+++ Material for this exercise +++
(** Fencing settles: whatever it found, no write grant of the roles is left. *)
Lemma applied_leaves_nothing cluster roles k k' t t' :
  sound k → owners_own roles k → applied cluster roles k k' t t' → has_revocable roles k' = false.
Proof.
  intros Hs Ho A. unfold has_revocable. apply andb_false_iff. right. apply orb_false_iff.
  split; apply not_true_iff_false; intros (x & Hx%list_elem_of_In & E)%existsb_exists; rewrite !andb_true_iff in E.
  - destruct E as [[[Hr%bool_decide_eq_true Hk] Hp] Hu]. apply (ap_rel _ _ _ _ _ _ A) in Hx as [Hx Hn].
    destruct (so_rel _ Hs x Hx) as (_ & Hsch & _ & Hf). specialize (Hn _ Hr). unfold revokes in Hn.
    rewrite !bool_decide_true, (Ho x Hx Hr Hp), Hu in Hn by done. cbn [andb] in Hn.
    by rewrite snapshot_hits in Hn.
  - destruct E as [[Hr%bool_decide_eq_true Hk] Hp]. apply (ap_def _ _ _ _ _ _ A) in Hx as [Hx Hn].
    destruct (so_def _ Hs x Hx) as (_ & _ & _ & Hf). specialize (Hn _ Hr). unfold default_revokes in Hn.
    rewrite bool_decide_true, Hk in Hn by done. cbn [andb] in Hn. by rewrite default_hits in Hn.
Qed.
Lemma applied_sound cluster roles k k' t t' : sound k → applied cluster roles k k' t t' → sound k'.
Proof.
  intros [H1 H2] A. destruct (ap_same _ _ _ _ _ _ A) as [E1 E2 E3 _]. split.
  - intros g [Hg _]%(ap_rel _ _ _ _ _ _ A). unfold kind_of. rewrite E1, E2, E3. by apply H1.
  - intros d [Hd _]%(ap_def _ _ _ _ _ _ A). rewrite E3. by apply H2.
Qed.

Section Level.
Context {Cat : Type} `{Server Cat} (primary : bool).

Definition bool_text (b : bool) : bytes := if b then lit "true" else lit "false".
(** The row [observe] selects, from what holds. *)
Definition facts (roles : list bytes) (prepared : bool) (k : Catalog) : bytes :=
  bool_text primary ++ lit "|" ++ bool_text (ddl_trigger k) ++ lit "|" ++
  bool_text (bool_decide (is_Some (fence_table k))) ++ lit "|" ++ bool_text (has_revocable roles k) ++
  lit "|" ++ bool_text prepared.

(** What a request may leave and answer: a read tells the truth or fails; a
    transaction's success is its effect, once or, retried, twice; its failure leaves
    any of these. *)
Definition fence_step (c : Cat) (ev : event LevelAnswer) (c' : Cat) : Prop :=
  match ev with
  | existT (OfHandoff (ExecuteSql (FenceFactsSql roles))) r =>
      c' = c ∧ ∀ raw, r = Ok raw → ∃ prepared, raw = facts roles prepared (view c)
  | existT (OfHandoff (ExecuteSql (SnapshotRowsSql cluster))) r =>
      c' = c ∧ ∀ raw, r = Ok raw → raw = bool_text (has_recorded cluster (view c))
  | existT (OfHandoff _) _ => c' = c
  | existT (Transaction ss) r =>
      c' = exec_all ss c ∨ c' = exec_all ss (exec_all ss c) ∨ (r ≠ Ok tt ∧ c' = c)
  | existT DropTrigger r => c' = drop_trigger c ∨ (r ≠ Ok tt ∧ c' = c)
  end.

Lemma split_facts roles prepared k :
  split_on "|"%byte (trim (facts roles prepared k)) =
    [bool_text primary; bool_text (ddl_trigger k); bool_text (bool_decide (is_Some (fence_table k)));
     bool_text (has_revocable roles k); bool_text prepared].
Proof.
  unfold facts. generalize (ddl_trigger k), (bool_decide (is_Some (fence_table k))), (has_revocable roles k).
  intros f t g. by destruct primary, f, t, g, prepared; vm_compute.
Qed.
Lemma parse_bool_text b : parse_pg_bool (bool_text b) = Ok b.
Proof. by destruct b; vm_compute. Qed.

(** [observe] reports the catalog and changes nothing. *)
Lemma observe_true roles cluster c t r c' :
  runs (embed OfHandoff (λ _ r, r) (observe roles cluster)) t r → steps fence_step c t c' →
  c' = c ∧ ∀ o, r = Ok o → is_primary o = primary ∧ freeze_installed o = ddl_trigger (view c) ∧
    revocable (grants o) = has_revocable roles (view c) ∧ recorded (grants o) = has_recorded cluster (view c).
Proof.
  unfold observe, sql. destruct (quoted_role_list roles) as [[]|e]; cbn [lift_pure try_bind bind embed Effects.ask].
  2: { intros [-> ->] ->. done. }
  intros (raw & t1 & -> & Hr) (c1 & [-> Hraw] & Hs). destruct raw as [raw|e]; cbn [bind try_bind embed] in Hr.
  2: { destruct Hr as [-> ->]. cbn in Hs. by subst. }
  destruct (Hraw raw eq_refl) as [prepared ->]. rewrite split_facts in Hr. cbn [lift_pure try_bind bind] in Hr.
  rewrite parse_bool_text in Hr.
  assert (bool_decide (is_Some (fence_table (view c))) = false → has_recorded cluster (view c) = false) as Htab.
  { intros Et%bool_decide_eq_false. unfold has_recorded. destruct (fence_table (view c)); [|done]. destruct Et. by eexists. }
  destruct (bool_decide (is_Some (fence_table (view c)))); cbn [bind try_bind embed Effects.ask lift_pure] in Hr.
  - destruct Hr as (raw & t2 & -> & Hr), Hs as (c2 & [-> Hraw2] & Hs).
    destruct raw as [raw|e]; cbn [bind try_bind embed lift_pure] in Hr.
    2: { destruct Hr as [-> ->]. cbn in Hs. by subst. }
    rewrite (Hraw2 raw eq_refl), parse_bool_text in Hr. cbn [bind try_bind embed lift_pure] in Hr.
    rewrite !parse_bool_text in Hr. destruct Hr as [-> ->]. cbn in Hs. subst. split; [done|]. by intros o [= <-].
  - rewrite !parse_bool_text in Hr. destruct Hr as [-> ->]. cbn in Hs. subst. split; [done|]. intros o [= <-].
    split_and!; [done..|]. cbn. by rewrite Htab.
Qed.

Lemma lift_settles cluster k :
  let k' := exec_all (lift_statements cluster) k in
  has_recorded cluster k' = false ∧ ddl_trigger k' = ddl_trigger k.
Proof.
  pose proof (lift_loop_spec (filter (λ r, r_cluster r = cluster) (rows_of k)) k) as L.
  unfold lift_statements, exec_all. cbn [foldl exec view delete_rows catalog_server].
  fold (rows_of k). set (k1 := foldl lift_row k _) in *. split; [|apply (same_trigger _ _ (li_same _ _ _ L))].
  apply has_recorded_false. unfold rows_of. cbn. intros r. destruct (fence_table k1); cbn; [|by intros ?%not_elem_of_nil].
  by intros [? _]%list_elem_of_filter.
Qed.
Lemma apply_settles cluster roles k :
  sound k → owners_own roles k →
  let k' := exec_all (apply_statements cluster roles) k in
  has_revocable roles k' = false ∧ ddl_trigger k' = ddl_trigger k ∧ sound k' ∧ owners_own roles k'.
Proof.
  intros Hs Ho. cbv zeta. destruct (apply_spec cluster roles k) as [t' A]. split_and!.
  - by eapply applied_leaves_nothing.
  - apply (same_trigger _ _ (ap_same _ _ _ _ _ _ A)).
  - by eapply applied_sound.
  - intros g [Hg _]%(ap_rel _ _ _ _ _ _ A). by apply Ho.
Qed.

(** A transaction that succeeded has run, once or twice. *)
Lemma ran_once_or_twice c ss r t c' :
  steps fence_step c (answered (Transaction ss) r :: t) c' → r = Ok tt → t = [] →
  c' = exec_all ss c ∨ c' = exec_all ss (exec_all ss c).
Proof. intros (c1 & [->|[->|[? ->]]] & Hs) -> ->; cbn in Hs; subst; auto. done. Qed.

(** The freeze step leaves the trigger as wanted and nothing else changed. *)
Lemma freeze_levels want c t c' :
  runs (if want && negb (ddl_trigger (view c)) then install_ddl_freeze
        else if negb want && ddl_trigger (view c) then remove_ddl_freeze else Ret (Ok tt)) t (Ok tt) →
  steps fence_step c t c' → view c' = set_ddl_trigger want (view c).
Proof.
  assert (∀ b, ddl_trigger (view c) = b → view c = set_ddl_trigger b (view c)) as Heta by (intros b <-; by destruct (view c)).
  destruct want, (ddl_trigger (view c)) eqn:Et; cbn [andb negb].
  - intros [-> _] ->. by apply Heta.
  - intros (r & t' & -> & Hr) Hs. destruct r as [[]|e]; destruct Hr as [-> Hr]; [|discriminate Hr].
    destruct (ran_once_or_twice _ _ _ _ _ Hs) as [-> | ->]; try done; by rewrite !view_exec_all.
  - intros (r & t' & -> & Hr) (c1 & Hst & Hs). destruct r as [[]|e]; destruct Hr as [-> Hr]; [|discriminate Hr].
    cbn in Hs. subst. destruct Hst as [->|[? _]]; [|done]. apply view_drop_trigger.
  - intros [-> _] ->. by apply Heta.
Qed.

(** The state the leveller aims at. *)
Definition settled_for (wanted : WantedClientFence) (cluster : bytes) (k : Catalog) : Prop :=
  ddl_trigger k = ddl_should_freeze (wanted_phase wanted) ∧
  fence_action (wanted_fenced wanted)
    (FenceGrants_ (has_revocable (wanted_roles wanted) k) (has_recorded cluster k)) = FenceNone.
Definition reads_only (t : list (event LevelAnswer)) : Prop :=
  Forall (λ ev, match projT1 ev with OfHandoff _ => True | _ => False end) t.

Lemma observing_reads {A} (p : prog Handoff.Answer A) t a :
  runs (embed OfHandoff (λ _ r, r) p) t a → reads_only t.
Proof.
  intros Hr. destruct (embed_runs (R2 := LevelAnswer) OfHandoff (λ _ r, r) (λ _ r, r) p t a) as (t1 & -> & _); [done..|].
  apply Forall_forall. intros ev (x & -> & _)%list_elem_of_fmap. done.
Qed.
End Level.

(** C5. One pass of the leveller that succeeds is enough, against a sound catalog
    whose write grants to the wanted roles are the owners' own (a grant another role
    made is not revoked: [a_foreign_grant_survives_the_fence]): on a primary it leaves
    the DDL trigger exactly as the committed phase wants it and nothing more for the
    fence to do, though a transaction may have run twice; on a standby it writes
    nothing; and where nothing was to do it writes nothing. *)
Theorem a_pass_levels_the_fence {Cat} `{Server Cat} primary wanted cluster t (c c' : Cat) :
  sound (view c) → owners_own (wanted_roles wanted) (view c) →
  runs (level_client_fence wanted cluster) t (Ok tt) → steps (fence_step primary) c t c' →
  (primary = true → settled_for wanted cluster (view c')) ∧
  (primary = false ∨ settled_for wanted cluster (view c) → c' = c ∧ reads_only t).
Proof.
  intros Hs Ho (t1 & t2 & seen & -> & Hr1 & Hr2)%runs_bind (c1 & Hs1 & Hs2)%steps_app.
  pose proof (observing_reads _ _ _ Hr1) as Hro.
  destruct (observe_true primary _ _ _ _ _ _ Hr1 Hs1) as [-> Hobs]. destruct seen as [o|e]; [|by destruct Hr2 as [_ [=]]].
  destruct (Hobs o eq_refl) as (Ep & Ef & Eg & Ec). rewrite Ep in Hr2. destruct primary; cbn [negb] in Hr2.
  2: { destruct Hr2 as [-> _]. cbn in Hs2. subst. split; [done|]. intros _. split; [done|]. by rewrite app_nil_r. }
  rewrite Ef in Hr2. apply runs_try_ok in Hr2 as (t3 & t4 & [] & -> & Hr3 & Hr4).
  apply steps_app in Hs2 as (c2 & Hs3 & Hs4). pose proof (freeze_levels true _ _ _ _ Hr3 Hs3) as Ev.
  destruct o as [p f [g x] pr]. cbn in Ep, Ef, Eg, Ec. subst g x.
  set (want := ddl_should_freeze (wanted_phase wanted)) in *.
  assert (sound (view c2)) as Hsd by (rewrite Ev; destruct Hs; by split).
  assert (owners_own (wanted_roles wanted) (view c2)) as Hod by (rewrite Ev; exact Ho).
  assert (has_revocable (wanted_roles wanted) (view c2) = has_revocable (wanted_roles wanted) (view c)) as Er by (by rewrite Ev).
  assert (has_recorded cluster (view c2) = has_recorded cluster (view c)) as Ed by (by rewrite Ev).
  assert (ddl_trigger (view c2) = want) as Ew by (by rewrite Ev).
  split.
  - intros _. unfold settled_for. fold want. cbn [grants] in Hr4.
    destruct (fence_action _ _) eqn:Ea in Hr4.
    + unfold apply_client_write_fence in Hr4. destruct (bool_decide (wanted_roles wanted = [])); [by destruct Hr4 as [_ [=]]|].
      destruct (forallb is_valid_pg_role_name _); cbn [negb] in Hr4; [|by destruct Hr4 as [_ [=]]]. destruct Hr4 as (r & t5 & -> & Hr4).
      destruct r as [[]|e]; destruct Hr4 as [-> Hr4]; [|discriminate Hr4].
      assert (wanted_fenced wanted = true) as Ewf by (revert Ea; unfold fence_action; cbn; by repeat case_match).
      rewrite Ewf. unfold fence_action. cbn [revocable recorded].
      destruct (apply_settles cluster _ _ Hsd Hod) as (A1 & A2 & A3 & A4).
      destruct (ran_once_or_twice true _ _ _ _ _ Hs4) as [-> | ->]; try done; rewrite !view_exec_all; [by rewrite A1, A2|].
      destruct (apply_settles cluster _ _ A3 A4) as (B1 & B2 & _). by rewrite B1, B2, A2.
    + destruct Hr4 as (r & t5 & -> & Hr4). destruct r as [[]|e]; destruct Hr4 as [-> Hr4]; [|discriminate Hr4].
      assert (wanted_fenced wanted = false) as Ewf by (revert Ea; unfold fence_action; cbn; by repeat case_match).
      rewrite Ewf. unfold fence_action. cbn [revocable recorded].
      destruct (lift_settles cluster (view c2)) as [L1 L2].
      destruct (ran_once_or_twice true _ _ _ _ _ Hs4) as [-> | ->]; try done; rewrite !view_exec_all; [by rewrite L1, L2|].
      destruct (lift_settles cluster (exec_all (lift_statements cluster) (view c2))) as [M1 M2]. by rewrite M1, M2, L2.
    + destruct Hr4 as [-> _]. cbn in Hs4. subst. by rewrite Er, Ed.
  - intros [?|[Et Ea]]; [done|]. fold want in Et. rewrite Et in Hr3. cbn [grants] in Hr4. rewrite Ea in Hr4.
    destruct Hr4 as [-> _]. destruct want; cbn [andb negb] in Hr3; destruct Hr3 as [-> _]; cbn in Hs3, Hs4; subst; by rewrite !app_nil_r.
Qed.

(** Witness: the donor seals; the trigger and the fence go in. *)
Definition sealing : WantedClientFence := WantedClientFence_ true Sealing [app].
Definition sealing_pass : list (event LevelAnswer) :=
  [answered (OfHandoff (ExecuteSql (FenceFactsSql [app]))) (Ok (lit "true|false|false|true|false"));
   answered (Transaction install_statements) (Ok tt);
   answered (Transaction (apply_statements (lit "blue") [app])) (Ok tt)].
Definition sealed_catalog : Catalog :=
  exec_all (apply_statements (lit "blue") [app]) (exec_all install_statements granted_catalog).
Lemma sealing_pass_runs : runs (level_client_fence sealing (lit "blue")) sealing_pass (Ok tt).
Proof. unfold sealing_pass. do 3 run_step. run_end. Qed.
Lemma sealing_pass_steps : steps (fence_step true) granted_catalog sealing_pass sealed_catalog.
Proof.
  exists granted_catalog. split; [split; [done|]; intros raw [= <-]; exists false; vm_compute; reflexivity|].
  exists (exec_all install_statements granted_catalog). split; [by left|].
  exists sealed_catalog. split; [by left|done].
Qed.
Lemma a_pass_levels_the_fence_witness :
  has_revocable [app] granted_catalog = true ∧ settled_for sealing (lit "blue") (view sealed_catalog).
Proof.
  split; [vm_compute; reflexivity|].
  refine (proj1 (a_pass_levels_the_fence true sealing (lit "blue") sealing_pass granted_catalog sealed_catalog
    granted_catalog_sound _ sealing_pass_runs sealing_pass_steps) eq_refl).
  intros g Hg Hr Hf. exact (proj1 (lf_rel _ _ granted_catalog_liftable g Hg Hr Hf)).
Defined.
+++
■ Work to complete
Look through the entries above and report each line where the string "Htab" occurs.

■ Solution
  assert (bool_decide (is_Some (fence_table (view c))) = false → has_recorded cluster (view c) = false) as Htab.
    split_and!; [done..|]. cbn. by rewrite Htab.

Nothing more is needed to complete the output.